Dear gods! Here she is! She’s fiddling with her locker, and wow, does she look pissed off.
“Hey Linda.” I say pleasantly. “Can we talk?”
She glares in response.
“Are you ok?” I ask, with little enthusiasm.
“No I am not ok.” She tells me in a very stern tone. “Did you hear what happened to the memorial fountain in the mall on Saturday?” She sighs. “Of course you did, you were there.”
Oh. Right. Did one of her friends see me holding hands with Taz? That’s strange, I thought they were too busy saving the rain forest or something to go shopping.
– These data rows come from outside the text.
Lemma good_stop out_size p segs cnts out r :
  r = VFS_RES_INVALID /\ ~ Forall (fun s => zlen s <= VFS_NAME_MAX) (segments p) \/
  r = VFS_RES_NO_SPACE /\ out_size <= need (render segs) p ->
  good out_size p segs cnts (r, out).
Proof.
  intros H. split_and!; cbn; [|naive_solver|].
  - intros ->. naive_solver.
  - intros. destruct H as [[_ ?]|[_ ?]]; [done|lia].
Qed.

(** The branch that appends a segment. *)
Lemma push_good out_size fuel p seg rest segs cnts offs :
  out_size <= VFS_PATH_MAX -> p <> [] -> zlen p = zlen seg + zlen rest ->
  (rest = [] \/ zlen (skip_slashes rest) + 1 <= zlen rest) ->
  segments p = seg :: segments (skip_slashes rest) -> seg <> [] -> zlen seg <= VFS_NAME_MAX ->
  seg <> [DOT] -> seg <> [DOT; DOT] -> stack_ok segs cnts offs ->
  (forall segs' cnts' offs', stack_ok segs' cnts' offs' -> zlen (render segs') < out_size ->
     exists res, normalize_loop fuel out_size (skip_slashes rest) (render segs') offs' = Some res /\
       good out_size (skip_slashes rest) segs' cnts' res) ->
  exists res,
    (if (1 <? zlen (render segs)) && (out_size <=? zlen (render segs) + 1) then Some (VFS_RES_NO_SPACE, render segs)
     else
       let out := if 1 <? zlen (render segs) then render segs ++ [SLASH] else render segs in
       if out_size <=? zlen out + zlen seg then Some (VFS_RES_NO_SPACE, out)
       else
         let out := out ++ seg in
         let offs := if Z.of_nat (length offs) <? VFS_MAX_SEGMENTS then zlen out :: offs else offs in
         normalize_loop fuel out_size (skip_slashes rest) out offs) = Some res /\
    good out_size p segs cnts res.
Proof.
  intros Hos Hp Hlen Hrest Hsegs Hseg Hsmall Hd Hdd Hst Hnext. cbv zeta.
  pose proof (zlen_nonneg seg). pose proof (zlen_nonneg rest). pose proof (zlen_nonneg (skip_slashes rest)).
  assert (need (render segs) p = zlen (render segs) + zlen p + if 1 <? zlen (render segs) then 1 else 0) as Hneed.
  { unfold need. destruct p; [done|]. lia. }
  pose proof (render_snoc segs seg ltac:(apply Hst)) as Hsnoc.
  set (out1 := if 1 <? zlen (render segs) then render segs ++ [SLASH] else render segs) in *.
  assert (zlen out1 = zlen (render segs) + if 1 <? zlen (render segs) then 1 else 0) as Ho1.
  { unfold out1. destruct (1 <? zlen (render segs)); [rewrite zlen_app; done|lia]. }
  destruct (_ && _) eqn:E1.
  { apply andb_true_iff in E1 as [Eb E1%Z.leb_le]. rewrite Eb in Hneed.
    eexists. split; [done|]. apply good_stop. right. pose proof (zlen_nonneg p). split; [done|lia]. }
  destruct (Z.leb_spec out_size (zlen out1 + zlen seg));
    [eexists; split; [done|]; apply good_stop; right; split; [done|lia]|].
  pose proof (stack_ok_push segs cnts offs seg Hseg Hst) as Hst'.
  destruct (render_len (segs ++ [seg]) ltac:(apply Hst')) as (Hr2 & _).
  rewrite Hsnoc, zlen_app, length_app in Hr2. cbn [length] in Hr2. pose proof (stack_ok_depth _ _ _ Hst).
  destruct (Z.ltb_spec (Z.of_nat (length offs)) VFS_MAX_SEGMENTS) as [_|Hov].
  2: { change VFS_MAX_SEGMENTS with 512 in Hov. change VFS_PATH_MAX with 1024 in Hos. clear -Hov Hos H2 H3 Hr2. lia. }
  rewrite <- Hsnoc. destruct (Hnext _ _ _ Hst') as (res & Hl & Hg); [rewrite Hsnoc, zlen_app; lia|].
  exists res. split; [done|]. eapply good_step; [done..| | |exact Hg].
  - unfold norm_step. by rewrite !bool_decide_eq_false_2.
  - intros Hn. unfold need. rewrite Hsnoc, zlen_app.
    destruct (Z.ltb_spec 1 (zlen out1 + zlen seg)); destruct Hrest as [->|Hrest]; cbn [skip_slashes];
      [lia| |lia|]; destruct (skip_slashes rest); lia.
Qed.

Lemma normalize_loop_good out_size fuel : out_size <= VFS_PATH_MAX ->
  forall p segs cnts offs, (length p < fuel)%nat -> (forall r, p <> SLASH :: r) ->
  stack_ok segs cnts offs -> zlen (render segs) < out_size ->
  exists res, normalize_loop fuel out_size p (render segs) offs = Some res /\ good out_size p segs cnts res.
Proof.
  intros Hos. induction fuel as [|fuel IH]; intros p segs cnts offs Hf Hns Hst Hfit; [lia|].
  cbn [normalize_loop]. destruct p as [|c p0] eqn:Ep.
  { eexists. split; [done|]. split_and!; cbn; auto. }
  rewrite <- Ep in *. assert (p <> []) as Hp by (by subst). clear Ep c p0.
  destruct (take_segment p) as [seg rest] eqn:Et.
  destruct (take_segment_progress p seg rest Hp Hns Et) as (Hseg & Hlen & Hless & Hrest & Hns').
  assert (segments p = seg :: segments (skip_slashes rest)) as Hsegs.
  { rewrite segments_cons, Et. by destruct seg. }
  assert (zlen (skip_slashes rest) <= zlen p) as Hle by (unfold zlen; lia).
  destruct (render_len segs ltac:(apply Hst)) as (_ & Hr1 & _).
  destruct (Z.eqb_spec (zlen seg) 0) as [H0|_]; [by apply zlen_zero in H0|].
  destruct (Z.ltb_spec VFS_NAME_MAX (zlen seg)) as [Hbig|Hsmall].
  { eexists. split; [done|]. apply good_stop. left. split; [done|]. rewrite Hsegs, Forall_cons. lia. }
  specialize (IH (skip_slashes rest)).
  case_bool_decide as Hdot; [|case_bool_decide as Hdd].
  - destruct (IH segs cnts offs ltac:(lia) Hns' Hst Hfit) as (res & Hl & Hg). exists res. split; [done|].
    eapply good_step; [done..| | |exact Hg]; [by unfold norm_step; rewrite bool_decide_eq_true_2|].
    pose proof (need_shrink (render segs) (render segs) p (skip_slashes rest) ltac:(lia) Hp Hle). lia.
  - destruct cnts as [|cc cnts].
    + pose proof Hst as (_ & _ & _ & ->). cbn [fmap list_fmap].
      destruct (IH segs [] [] ltac:(lia) Hns' Hst Hfit) as (res & Hl & Hg). exists res. split; [done|].
      eapply good_step; [done..| | |exact Hg].
      * unfold norm_step. by rewrite bool_decide_eq_false_2, bool_decide_eq_true_2.
      * pose proof (need_shrink (render segs) (render segs) p (skip_slashes rest) ltac:(lia) Hp Hle). lia.
    + destruct (stack_ok_pop _ _ _ _ Hst) as (offs' & -> & Hcc & Hst'). rewrite render_take by lia.
      assert (1 <= zlen (render (take cc segs)) <= zlen (render segs)) as Htk.
      { destruct (render_len (take cc segs) ltac:(apply Hst')) as (_ & ? & _). split; [done|].
        rewrite <- (render_take segs cc) by lia. unfold zlen at 1. rewrite length_take. unfold zlen. lia. }
      destruct (IH (take cc segs) cnts offs' ltac:(lia) Hns' Hst' ltac:(lia)) as (res & Hl & Hg).
      exists res. split; [done|]. eapply good_step; [done..| | |exact Hg].
      * unfold norm_step. by rewrite bool_decide_eq_false_2, bool_decide_eq_true_2.
      * pose proof (need_shrink (render segs) (render (take cc segs)) p (skip_slashes rest) Htk Hp Hle). lia.
  - eapply push_good; try done. intros segs' cnts' offs' H1 H2. apply IH; [lia|done..].
Qed.

(** *** Segments of paths *)

Lemma segments_from_spec cur p s : (SLASH ∉ cur) -> s ∈ segments_from cur p ->
  s <> [] /\ (SLASH ∉ s) /\ forall c, c ∈ s -> c ∈ cur \/ c ∈ p.
Proof.
  assert (forall w : bytes, s ∈ emit w -> s = w /\ w <> []) as Hemit.
  { intros [|c w]; cbn; [by intros ?%elem_of_nil|]. by intros ->%list_elem_of_singleton. }
  revert cur; induction p as [|c p IH]; intros cur Hc; cbn [segments_from].
  { intros [-> ?]%Hemit. split_and!; auto. }
  destruct (Z.eqb_spec c SLASH) as [->|Hne].
  - intros [[-> ?]%Hemit|Hin]%elem_of_app; [split_and!; auto|].
    destruct (IH [] ltac:(set_solver) Hin) as (? & ? & Hs). split_and!; try done.
    intros x Hx. destruct (Hs x Hx); [set_solver|]. right. by right.
  - intros Hin. destruct (IH (cur ++ [c]) ltac:(set_solver) Hin) as (? & ? & Hs).
    split_and!; try done. intros x Hx. destruct (Hs x Hx) as [[?|?]%elem_of_app|?]; set_solver.
Qed.

Lemma segments_spec p s : s ∈ segments p -> s <> [] /\ (SLASH ∉ s) /\ forall c, c ∈ s -> c ∈ p.
Proof.
  intros Hin. destruct (segments_from_spec [] p s ltac:(set_solver) Hin) as (? & ? & H).
  split_and!; try done. intros c Hc. destruct (H c Hc); [set_solver|done].
Qed.

(** The fold keeps only segments it was given, never [.] or [..]. *)
Lemma norm_fold_in segs0 cnts l s : s ∈ (foldl norm_step (segs0, cnts) l).1 ->
  s ∈ segs0 \/ (s ∈ l /\ s <> [DOT] /\ s <> [DOT; DOT]).
Proof.
  revert segs0 cnts; induction l as [|x l IH]; intros segs0 cnts; cbn [foldl]; [by left|].
  unfold norm_step at 2. case_bool_decide as Hd; [|case_bool_decide as Hdd].
  - intros Hin. destruct (IH _ _ Hin) as [?|(? & ? & ?)]; [by left|]. right. split; [by right|done].
  - destruct cnts as [|c cnts]; cbn [fst snd]; intros Hin.
    + destruct (IH _ _ Hin) as [?|(? & ? & ?)]; [by left|]. right. split; [by right|done].
    + destruct (IH _ _ Hin) as [Ht|(? & ? & ?)]; [left|right; split; [by right|done]].
      by eapply elem_of_take in Ht as (? & ?%list_elem_of_lookup_2 & _).
  - intros Hin. destruct (IH _ _ Hin) as [[?|Hx]%elem_of_app|(? & ? & ?)]; [by left| |].
    + apply list_elem_of_singleton in Hx as ->. right. split; [by left|done].
    + right. split; [by right|done].
Qed.

Lemma norm_segments_clean p : (0 ∉ p) -> Forall (fun s => zlen s <= VFS_NAME_MAX) (segments p) ->
  Forall clean (norm_segments (segments p)).
Proof.
  intros Hp Hlen. apply Forall_forall. intros s Hs.
  destruct (norm_fold_in _ _ _ _ Hs) as [?%elem_of_nil|(Hin & Hd & Hdd)]; [done|].
  destruct (segments_spec p s Hin) as (? & ? & Hsub). rewrite Forall_forall in Hlen.
  split_and!; auto.
Qed.

(** Without [..] only the [.] segments go. *)
Lemma norm_fold_plain segs0 cnts l : [DOT; DOT] ∉ l ->
  (foldl norm_step (segs0, cnts) l).1 = segs0 ++ filter (fun s => s <> [DOT]) l.
Proof.
  revert segs0 cnts; induction l as [|x l IH]; intros segs0 cnts Hl; cbn [foldl]; [by rewrite app_nil_r|].
  unfold norm_step at 2. case_bool_decide as Hd.
  - rewrite IH by set_solver. by rewrite filter_cons_False by naive_solver.
  - rewrite bool_decide_eq_false_2 by set_solver. rewrite IH by set_solver. cbn [fst].
    by rewrite filter_cons_True, <- app_assoc by done.
Qed.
I really must stop thinking nasty thoughts about her.
“Uh-huh.” I say noncommittally.
“Well, why didn’t you offer to help clean it?” She demands with terrifying ferocity. “That fountain was in memorial of Sir Richard Wilkins III, he did many wonderful things for the conservations laws in this state!”
I guess now would not be a good time to tell her I was the cause of the purple foam. “Um, because I was with some friends.” I offer cautiously.
She sighs and rolls her eyes. “Always too busy to help!”
My mother doesn’t give me as much grief as her—and usually when Mom’s yelling she’s making a fair point. “Linda, we need to talk.” I say, I refuse to get distracted. I’m seeing Taz tomorrow, but only if I don’t have a girlfriend.
“Well, we can talk tomorrow. My friends and I are going to volunteer for the restoration project.” She snaps.
“Linda! Calm down! It’s just a bit of detergent. It’s not like someone threw acid in there!”
“I bet you thought it was funny!” She says accusingly.
I nod. “I did. Sue me. And we need to talk now.”
“I’m busy.” She slams her locker to punctuate the point.
I grab her arm to stop her walking away. “Well, Linda, I’m breaking up with you. When you’re finally unbusy enough to process that you can come talk to me… or better yet, don’t.”
Maybe that was a little nasty.
She stops what she’s doing. “You’re breaking up with me? Why?”
“Because we don’t have anything in common any more.” I say in the most gentle tone I can muster. “We don’t agree on anything, and it’s been months since we’ve had a conversation.”
“Months? What do you call this?”
“I call it an argument.” I say. “I’m sorry, Linda, but we just don’t make sense together.”
“Fine! My friends always told me I was too good for you anyway!” She shoulders her bag and marches off. I pity anyone who crosses her today.
As break ups go, that wasn’t so bad.
I have to grin.
It looks like I’m seeing Taz tomorrow.